In the first trial the theme of the scenario was learning about the forest
and in the second trial the history of the city square through centuries. In
the forest scenario twenty-six 4th grade students (10-11 years old) took part,
working in seven groups. The activities were conducted over a two-day
period with only one group performing at a time. The active challenges for
the children were based on exploring the physical environment, identifying
different types of trees and measuring the height and age of trees. Part of the
childrens tasks was to record still images and video clips using the
smartphones detailing how they solved the problems. This co-created
content was automatically encoded with metadata, containing attributes such
as GPS coordinates, time stamp, and the phone ID which provided rich
contextual information for later use in the classroom. Pedagogical coaches
provided the children with practical support in using techniques to measure
the height of trees. Additionally, animated characters delivered locationspecific content.
In the city square trial twenty-nine 5th grade students (11-12 years old)
participated. They worked in three groups, with each group divided into two
subgroups of five students. One subgroup worked in the local museum and
the second group operated outside in the square. For this second trial we
introduced collaborative missions to provide the children with challenging
problems. In order to solve them, children at the museum and outside were
required to collaborate using a number of mobile tools including an instant
text messaging system that allowed communication between stationary
computers at the museum and the smartphones outside it. A narrative
journey backwards in time related to the squares history was supported by
animated characters and video clips delivered to the smartphones, thus
providing the contextual information that was needed in order to accomplish
the challenges in the different missions.

14

Chapter 14

In order to assess the result of our efforts, we used several techniques for
data collection including questionnaires and interviews with the children,
students, and teachers, as well as observation protocols and data stored files.
The questionnaires were used mostly to evaluate usability aspects, while the
interviews with children, students and teachers were used to evaluate the
educational aspects of the trial. The results of our trials indicate that children
were open and positive when it comes to using mobile and ubiquitous
technologies in everyday learning activities, especially when they can be
used in playful ways.

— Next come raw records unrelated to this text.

Definition parseRpcResult (m : string) (value : jsval) : checked jsval :=
  let path := "success.result" in
  if method_is "daemon.info" m then parse_daemon_info value path
  else if method_is "connection.initialize" m then parse_initialize_result value path
  else if method_is "connection.ping" m then parse_ping_result value path
  else if method_is "request.cancel" m then parseBooleanResult value path "cancellationRequested"
  else if method_is "command.list" m then parseCommandListResult value path
  else if method_is "provider.list" m then parseProviderListResult value
  else if method_is "provider.catalog.refresh" m then parseProviderCatalogRefreshResult value
  else if method_is "provider.auth.status" m then parseProviderAuthenticationStatusResult value
  else if method_is "provider.auth.login" m || method_is "provider.auth.logout" m then parseProviderAuthenticationStatus value path
  else if method_is "session.create" m || method_is "session.resume" m then parseSessionOpenResult value path
  else if method_is "session.list" m then parse_session_list value path
  else if method_is "session.history" m then parse_history_result value path
  else if method_is "session.ack" m then parse_string_result "cursor" 512 value path
  else if method_is "session.unsubscribe" m then parseBooleanResult value path "unsubscribed"
  else if method_is "session.fork" m || method_is "session.clone" m then parse_fork_result value path
  else if method_is "session.rename" m then parse_rename_result value path
  else if method_is "session.delete" m then parse_delete_result value path
  else if method_is "session.export" m then parse_export_result value path
  else if method_is "session.import" m then parseSessionOpenResult value path
  else if method_is "session.send" m then parse_send_result value path
  else if method_is "session.steer" m || method_is "session.followUp" m then parse_queued_result value path
  else if method_is "session.interruptAndDeliver" m then parse_deliver_result value path
  else if method_is "session.compact" m then parse_compact_result value path
  else if method_is "session.queue.enqueue" m || method_is "session.queue.requeue" m then
    parse_queue_result (method_is "session.queue.enqueue" m) value path
  else if method_is "session.shell" m then parse_shell_result value path
  else if method_is "session.interrupt" m then parse_interrupt_result value path
  else if method_is "session.reload" m then parse_reload_result value path
  else if method_is "session.configure" m then parse_configure_result value path
  else if method_is "session.interaction.respond" m then parse_respond_result value path
  else if method_is "session.subscribe" m then parse_subscribe_result value path
  else if method_is "session.workspace.list" m then parseWorkspaceListResult value
  else if method_is "session.workspace.read" m then parseWorkspaceReadResult value
  else if method_is "session.workspace.status" m then parseWorkspaceStatusResult value
  else if method_is "session.workspace.diff" m then parseWorkspaceDiffResult value
  else if method_is "session.workspace.checkpoint" m then parse_checkpoint_result value path
  else if method_is "session.blob.start" m then parse_blob_start value path
  else if method_is "session.blob.chunk" m then parse_blob_chunk value path
  else if method_is "session.blob.commit" m then parseBlobReference value path
  else if method_is "session.blob.abort" m then parseBooleanResult value path "aborted"
  else if method_is "session.blob.read" m then parseBlobReadResult value
  else if method_is "session.dispose" m then parse_dispose_result value path
  else validationError "success.method" ("unknown method " +:+ m).
(** The members of a selection, to be spread into the parameters. *)
Definition selection (params : fields) (path : string) : checked members :=
  id ← optionally (λ v, string_ v (member path "providerId")) (get "providerId" params);
  modelId ← optionally (λ v, string_ v (member path "modelId")) (get "modelId" params);
  _ ← require (is_undef (get "thinkingLevel" params) || among thinkingLevels (get "thinkingLevel" params))
        (invalid (member path "thinkingLevel") ("must be one of: " +:+ join ", " thinkingLevels));
  _ ← each (λ name, require (is_undef (get name params) || is_bool (get name params)) (invalid (member path name) "must be a boolean"))
        ["webFetch"; "webSearch"];
  settings ← optionally (λ v, parseModelRequestSettings v (member path "requestSettings")) (get "requestSettings" params);
  Ok [("providerId", JStr <$> id); ("requestSettings", (λ s, JObj (encode_settings s)) <$> settings); ("modelId", JStr <$> modelId);
      ("thinkingLevel", to_opt (get "thinkingLevel" params)); ("webFetch", to_opt (get "webFetch" params));
      ("webSearch", to_opt (get "webSearch" params))].

(** ** The connection *)

(** [/^[a-z][a-z0-9_-]*$/] *)
Definition client_kind : regex :=
  (RClass is_lower ⋅ RStar (RClass (λ c, is_lower c || is_digit c || is_char c "_"%char || is_char c "-"%char)))%regex.

Definition check_client (value : jsval) (path : string) : checked fields :=
  client ← object value path;
  _ ← exact client path ["kind"; "version"; "instanceId"];
  kind ← boundedString (get "kind" client) (member path "kind") 64;
  _ ← require (rmatch client_kind kind) (invalid (member path "kind") "must be a lowercase protocol identifier");
  Ok client.

Definition parse_client (client : fields) (path : string) : checked jsval :=
  version ← boundedString (get "version" client) (member path "version") 128;
  instanceId ← boundedString (get "instanceId" client) (member path "instanceId") 128;
  Ok (build [("kind", Some (get "kind" client)); ("version", Some (JStr version)); ("instanceId", Some (JStr instanceId))]).

Definition initialize_params (params : fields) : checked jsval :=
  _ ← exact params "request.params" ["client"; "requestedCapabilities"];
  client ← check_client (get "client" params) (param "client");
  capabilities ← capabilityArray (get "requestedCapabilities" params) (param "requestedCapabilities");
  client' ← parse_client client (param "client");
  Ok (build [("client", Some client'); ("requestedCapabilities", Some (JArr (JStr <$> capabilities)))]).

Definition no_params (params : fields) : checked jsval := _ ← exact params "request.params" []; Ok (build []).

Definition cancel_params (params : fields) : checked jsval :=
  _ ← exact params "request.params" ["requestId"];
  requestId ← nonNegativeInteger (get "requestId" params) (param "requestId");
  Ok (build [("requestId", Some (JNum requestId))]).

Definition command_list_params (params : fields) : checked jsval :=
  _ ← exact params "request.params" ["sessionId"];
  sessionId ← optionally (λ v, parseSessionId v (param "sessionId")) (get "sessionId" params);
  Ok (build [("sessionId", JStr <$> sessionId)]).

(** ** Providers *)

Definition optional_provider_params (params : fields) : checked jsval :=
  _ ← exact params "request.params" ["providerId"];
  id ← optionally (λ v, parseProviderIdParam v (param "providerId")) (get "providerId" params);
  Ok (build [("providerId", JStr <$> id)]).

Definition login_params (params : fields) : checked jsval :=
  _ ← exact params "request.params" ["providerId"; "method"];
  id ← parseProviderIdParam (get "providerId" params) (param "providerId");
  login ← parseProviderLoginMethod (get "method" params) (param "method");
  Ok (build [("providerId", Some (JStr id)); ("method", Some login)]).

Another interesting indication from the analysis of our
results is that the context in which the learning activity takes place impacts
the way children interpret and deal with information. Our results also
indicated that innovative learning activities enhanced by ubiquitous
technologies should not be regarded as stand alone activities, as they should
be part of a well developed educational flow that also is combined with
traditional ways of teaching and learning. Kurti, Spikol, and Milrad (in
press), provide an elaboration of these results.
As mentioned earlier in this chapter, mobile and ubiquitous technologies
offer the potential for a new phase in the evolution of technology-enhanced
learning, marked by a continuity of the learning experience across different
learning contexts. Chan and colleagues (2006) use the term seamless
learning to describe these new situations. In this section we have presented
two examples in which we have implemented seamless learning spaces by
augmenting physical spaces with information exchanges as well as using
geospatial mappings between the mobile device and the real-world that
facilitate navigation and context-aware applications.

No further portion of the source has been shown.